Dataset entries:
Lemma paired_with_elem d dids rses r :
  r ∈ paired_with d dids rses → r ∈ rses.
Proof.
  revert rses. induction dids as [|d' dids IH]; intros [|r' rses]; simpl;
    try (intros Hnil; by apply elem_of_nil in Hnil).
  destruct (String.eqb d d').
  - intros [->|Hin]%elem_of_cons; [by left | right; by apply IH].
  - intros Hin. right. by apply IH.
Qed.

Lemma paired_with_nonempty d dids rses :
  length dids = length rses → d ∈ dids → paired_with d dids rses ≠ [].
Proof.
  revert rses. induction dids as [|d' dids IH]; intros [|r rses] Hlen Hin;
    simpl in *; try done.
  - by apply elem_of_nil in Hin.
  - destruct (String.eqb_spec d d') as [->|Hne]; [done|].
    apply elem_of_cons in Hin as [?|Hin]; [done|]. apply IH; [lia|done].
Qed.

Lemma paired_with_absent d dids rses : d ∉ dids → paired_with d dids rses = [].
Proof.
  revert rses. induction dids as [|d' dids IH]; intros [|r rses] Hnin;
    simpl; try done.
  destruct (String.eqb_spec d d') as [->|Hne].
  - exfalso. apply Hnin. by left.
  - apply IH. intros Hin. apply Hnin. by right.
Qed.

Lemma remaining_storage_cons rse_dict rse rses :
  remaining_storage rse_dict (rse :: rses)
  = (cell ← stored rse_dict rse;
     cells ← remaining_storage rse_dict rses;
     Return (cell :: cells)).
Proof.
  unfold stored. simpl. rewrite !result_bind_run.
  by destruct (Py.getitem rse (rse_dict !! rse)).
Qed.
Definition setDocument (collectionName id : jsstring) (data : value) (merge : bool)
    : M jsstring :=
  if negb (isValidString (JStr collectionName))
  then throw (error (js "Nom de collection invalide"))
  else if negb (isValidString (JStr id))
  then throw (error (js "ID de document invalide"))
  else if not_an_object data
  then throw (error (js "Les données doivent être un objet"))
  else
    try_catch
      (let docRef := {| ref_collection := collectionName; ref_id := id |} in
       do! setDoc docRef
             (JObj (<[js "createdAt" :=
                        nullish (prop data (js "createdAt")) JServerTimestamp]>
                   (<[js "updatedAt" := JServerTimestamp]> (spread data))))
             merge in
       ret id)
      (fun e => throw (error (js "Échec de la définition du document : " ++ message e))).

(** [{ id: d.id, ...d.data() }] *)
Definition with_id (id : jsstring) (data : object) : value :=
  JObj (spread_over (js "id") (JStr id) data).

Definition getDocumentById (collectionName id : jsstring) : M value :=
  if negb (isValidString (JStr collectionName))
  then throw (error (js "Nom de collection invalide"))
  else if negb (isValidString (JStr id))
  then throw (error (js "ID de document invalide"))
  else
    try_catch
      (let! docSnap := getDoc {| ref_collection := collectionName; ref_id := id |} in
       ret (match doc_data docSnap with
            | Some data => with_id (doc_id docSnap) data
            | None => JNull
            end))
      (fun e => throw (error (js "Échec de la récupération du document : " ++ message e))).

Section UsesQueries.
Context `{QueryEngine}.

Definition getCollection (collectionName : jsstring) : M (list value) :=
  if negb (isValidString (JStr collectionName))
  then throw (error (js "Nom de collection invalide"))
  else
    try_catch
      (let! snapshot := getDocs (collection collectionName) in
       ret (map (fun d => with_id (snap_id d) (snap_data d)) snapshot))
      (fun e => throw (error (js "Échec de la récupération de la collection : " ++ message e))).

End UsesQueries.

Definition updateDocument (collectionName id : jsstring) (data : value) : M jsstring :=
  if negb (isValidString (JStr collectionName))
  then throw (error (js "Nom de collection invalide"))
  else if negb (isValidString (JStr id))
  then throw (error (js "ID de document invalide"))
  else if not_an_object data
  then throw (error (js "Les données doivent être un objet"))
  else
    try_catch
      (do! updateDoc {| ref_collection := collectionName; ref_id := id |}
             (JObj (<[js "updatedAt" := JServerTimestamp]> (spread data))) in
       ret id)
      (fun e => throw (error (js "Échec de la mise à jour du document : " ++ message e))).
...
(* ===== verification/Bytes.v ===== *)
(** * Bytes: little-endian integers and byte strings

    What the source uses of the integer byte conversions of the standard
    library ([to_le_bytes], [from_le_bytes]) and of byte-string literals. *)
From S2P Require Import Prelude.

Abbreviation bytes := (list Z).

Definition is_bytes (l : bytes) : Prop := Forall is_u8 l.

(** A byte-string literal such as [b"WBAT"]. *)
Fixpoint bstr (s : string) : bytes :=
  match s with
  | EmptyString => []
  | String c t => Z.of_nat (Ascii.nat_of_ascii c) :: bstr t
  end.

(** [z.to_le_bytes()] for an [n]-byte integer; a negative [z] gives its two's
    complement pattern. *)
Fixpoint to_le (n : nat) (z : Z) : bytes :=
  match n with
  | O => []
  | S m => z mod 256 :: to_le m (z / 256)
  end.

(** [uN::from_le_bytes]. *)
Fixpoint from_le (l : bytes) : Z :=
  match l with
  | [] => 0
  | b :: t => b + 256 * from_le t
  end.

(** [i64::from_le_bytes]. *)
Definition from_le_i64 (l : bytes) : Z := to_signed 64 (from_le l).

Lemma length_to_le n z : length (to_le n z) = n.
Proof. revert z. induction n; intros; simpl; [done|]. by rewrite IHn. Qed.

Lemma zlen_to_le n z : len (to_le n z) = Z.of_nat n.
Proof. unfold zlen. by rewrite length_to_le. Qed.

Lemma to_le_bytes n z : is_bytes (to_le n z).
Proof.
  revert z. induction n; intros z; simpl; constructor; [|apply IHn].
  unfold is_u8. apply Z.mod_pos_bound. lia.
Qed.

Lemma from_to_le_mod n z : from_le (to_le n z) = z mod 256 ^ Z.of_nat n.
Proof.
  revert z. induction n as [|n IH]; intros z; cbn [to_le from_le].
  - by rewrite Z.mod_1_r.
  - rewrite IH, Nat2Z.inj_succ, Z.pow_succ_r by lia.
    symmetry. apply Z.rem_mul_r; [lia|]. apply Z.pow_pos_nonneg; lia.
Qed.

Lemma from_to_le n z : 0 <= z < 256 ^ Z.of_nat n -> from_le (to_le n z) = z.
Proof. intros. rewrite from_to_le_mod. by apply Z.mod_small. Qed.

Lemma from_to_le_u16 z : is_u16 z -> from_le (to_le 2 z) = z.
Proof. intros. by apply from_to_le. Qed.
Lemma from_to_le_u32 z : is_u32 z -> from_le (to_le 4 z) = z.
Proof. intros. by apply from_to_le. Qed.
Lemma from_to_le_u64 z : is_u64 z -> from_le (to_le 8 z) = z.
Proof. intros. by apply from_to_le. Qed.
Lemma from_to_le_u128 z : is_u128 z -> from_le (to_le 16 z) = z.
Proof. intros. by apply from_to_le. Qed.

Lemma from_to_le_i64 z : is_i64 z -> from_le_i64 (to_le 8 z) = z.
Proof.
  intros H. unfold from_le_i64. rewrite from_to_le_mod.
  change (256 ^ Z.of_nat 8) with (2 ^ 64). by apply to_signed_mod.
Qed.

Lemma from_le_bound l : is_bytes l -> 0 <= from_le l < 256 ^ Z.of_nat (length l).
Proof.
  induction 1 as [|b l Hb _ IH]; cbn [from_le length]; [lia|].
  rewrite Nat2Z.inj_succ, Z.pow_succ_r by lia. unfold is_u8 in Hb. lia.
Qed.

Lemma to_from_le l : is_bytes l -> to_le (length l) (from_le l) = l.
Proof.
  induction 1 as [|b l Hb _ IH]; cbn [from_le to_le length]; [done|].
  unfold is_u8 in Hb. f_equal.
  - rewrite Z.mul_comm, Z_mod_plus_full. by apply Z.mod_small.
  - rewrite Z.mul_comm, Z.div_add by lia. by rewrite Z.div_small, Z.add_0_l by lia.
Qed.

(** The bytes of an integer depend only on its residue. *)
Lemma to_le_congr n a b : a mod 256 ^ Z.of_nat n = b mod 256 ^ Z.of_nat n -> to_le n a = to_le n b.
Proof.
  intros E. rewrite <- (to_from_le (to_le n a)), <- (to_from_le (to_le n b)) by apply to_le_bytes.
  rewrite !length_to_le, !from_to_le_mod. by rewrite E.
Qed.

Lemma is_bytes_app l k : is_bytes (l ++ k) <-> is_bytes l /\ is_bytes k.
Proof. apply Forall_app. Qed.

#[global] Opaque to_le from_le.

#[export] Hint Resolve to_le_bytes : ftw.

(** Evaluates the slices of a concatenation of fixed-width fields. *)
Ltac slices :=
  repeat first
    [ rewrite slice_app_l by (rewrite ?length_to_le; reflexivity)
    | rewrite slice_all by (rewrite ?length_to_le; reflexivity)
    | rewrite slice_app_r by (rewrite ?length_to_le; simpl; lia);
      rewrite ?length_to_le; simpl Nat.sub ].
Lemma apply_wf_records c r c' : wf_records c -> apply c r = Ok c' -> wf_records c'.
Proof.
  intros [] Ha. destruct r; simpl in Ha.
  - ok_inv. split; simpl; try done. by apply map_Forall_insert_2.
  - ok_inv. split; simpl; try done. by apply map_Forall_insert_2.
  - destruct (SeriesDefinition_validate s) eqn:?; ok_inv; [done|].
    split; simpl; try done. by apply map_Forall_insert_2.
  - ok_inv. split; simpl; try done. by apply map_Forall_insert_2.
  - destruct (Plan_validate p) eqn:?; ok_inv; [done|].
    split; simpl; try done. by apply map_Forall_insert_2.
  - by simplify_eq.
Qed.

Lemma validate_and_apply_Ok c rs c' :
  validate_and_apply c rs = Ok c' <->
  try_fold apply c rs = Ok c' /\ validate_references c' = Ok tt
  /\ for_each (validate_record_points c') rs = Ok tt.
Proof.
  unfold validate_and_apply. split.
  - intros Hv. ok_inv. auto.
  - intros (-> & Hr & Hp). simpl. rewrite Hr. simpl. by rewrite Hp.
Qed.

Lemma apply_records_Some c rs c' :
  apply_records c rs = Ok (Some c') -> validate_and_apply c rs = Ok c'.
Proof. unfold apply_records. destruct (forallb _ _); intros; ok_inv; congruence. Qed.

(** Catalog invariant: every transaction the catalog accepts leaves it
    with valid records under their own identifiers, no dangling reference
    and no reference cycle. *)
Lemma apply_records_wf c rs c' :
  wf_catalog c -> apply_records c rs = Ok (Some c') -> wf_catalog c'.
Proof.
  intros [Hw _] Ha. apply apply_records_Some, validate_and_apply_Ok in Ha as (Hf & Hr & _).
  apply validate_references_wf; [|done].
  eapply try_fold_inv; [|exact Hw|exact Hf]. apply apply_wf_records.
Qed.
...
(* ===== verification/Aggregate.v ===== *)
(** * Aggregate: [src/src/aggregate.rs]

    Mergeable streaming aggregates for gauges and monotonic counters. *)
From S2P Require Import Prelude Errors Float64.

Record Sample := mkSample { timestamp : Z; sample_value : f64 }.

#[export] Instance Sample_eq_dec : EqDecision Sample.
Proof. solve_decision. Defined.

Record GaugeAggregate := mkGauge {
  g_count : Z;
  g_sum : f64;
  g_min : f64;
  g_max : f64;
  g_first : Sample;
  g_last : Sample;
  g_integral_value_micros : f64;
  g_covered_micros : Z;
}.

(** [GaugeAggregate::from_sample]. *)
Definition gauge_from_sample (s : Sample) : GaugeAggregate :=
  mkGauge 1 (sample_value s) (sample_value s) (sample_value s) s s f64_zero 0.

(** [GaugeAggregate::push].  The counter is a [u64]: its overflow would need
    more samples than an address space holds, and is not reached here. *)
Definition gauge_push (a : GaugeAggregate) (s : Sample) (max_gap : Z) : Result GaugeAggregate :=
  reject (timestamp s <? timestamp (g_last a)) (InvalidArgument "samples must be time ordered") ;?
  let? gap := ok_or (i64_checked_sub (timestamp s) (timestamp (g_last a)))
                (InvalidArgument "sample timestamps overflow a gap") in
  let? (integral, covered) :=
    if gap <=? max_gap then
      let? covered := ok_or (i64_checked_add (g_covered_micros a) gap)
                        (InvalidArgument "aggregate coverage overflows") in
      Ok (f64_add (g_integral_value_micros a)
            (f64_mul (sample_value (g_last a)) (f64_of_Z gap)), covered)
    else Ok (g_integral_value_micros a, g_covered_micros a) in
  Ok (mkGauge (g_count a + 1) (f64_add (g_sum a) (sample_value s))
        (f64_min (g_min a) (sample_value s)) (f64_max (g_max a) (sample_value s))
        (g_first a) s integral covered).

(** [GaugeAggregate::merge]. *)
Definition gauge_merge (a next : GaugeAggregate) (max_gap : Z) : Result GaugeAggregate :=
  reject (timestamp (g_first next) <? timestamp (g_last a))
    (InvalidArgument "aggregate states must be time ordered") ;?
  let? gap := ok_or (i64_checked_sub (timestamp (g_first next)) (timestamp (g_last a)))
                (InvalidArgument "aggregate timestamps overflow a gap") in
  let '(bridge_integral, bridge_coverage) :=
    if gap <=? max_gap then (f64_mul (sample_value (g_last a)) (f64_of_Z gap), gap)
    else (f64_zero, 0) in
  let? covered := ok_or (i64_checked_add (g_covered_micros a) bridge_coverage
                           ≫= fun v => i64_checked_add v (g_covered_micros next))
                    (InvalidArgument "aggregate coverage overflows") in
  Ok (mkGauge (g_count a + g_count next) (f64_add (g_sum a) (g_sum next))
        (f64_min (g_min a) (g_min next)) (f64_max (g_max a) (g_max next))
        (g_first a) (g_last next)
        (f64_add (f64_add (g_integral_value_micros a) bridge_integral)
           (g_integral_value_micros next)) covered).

▸ **Assignment**
Given the records above, reproduce precisely and only the lines between the line holding "let '(bridge_integral, bridge_coverage)" and the line holding "(f64_min (g_min a) (g_min", inclusive.

▸ **Exercise response**
  let '(bridge_integral, bridge_coverage) :=
    if gap <=? max_gap then (f64_mul (sample_value (g_last a)) (f64_of_Z gap), gap)
    else (f64_zero, 0) in
  let? covered := ok_or (i64_checked_add (g_covered_micros a) bridge_coverage
                           ≫= fun v => i64_checked_add v (g_covered_micros next))
                    (InvalidArgument "aggregate coverage overflows") in
  Ok (mkGauge (g_count a + g_count next) (f64_add (g_sum a) (g_sum next))
        (f64_min (g_min a) (g_min next)) (f64_max (g_max a) (g_max next))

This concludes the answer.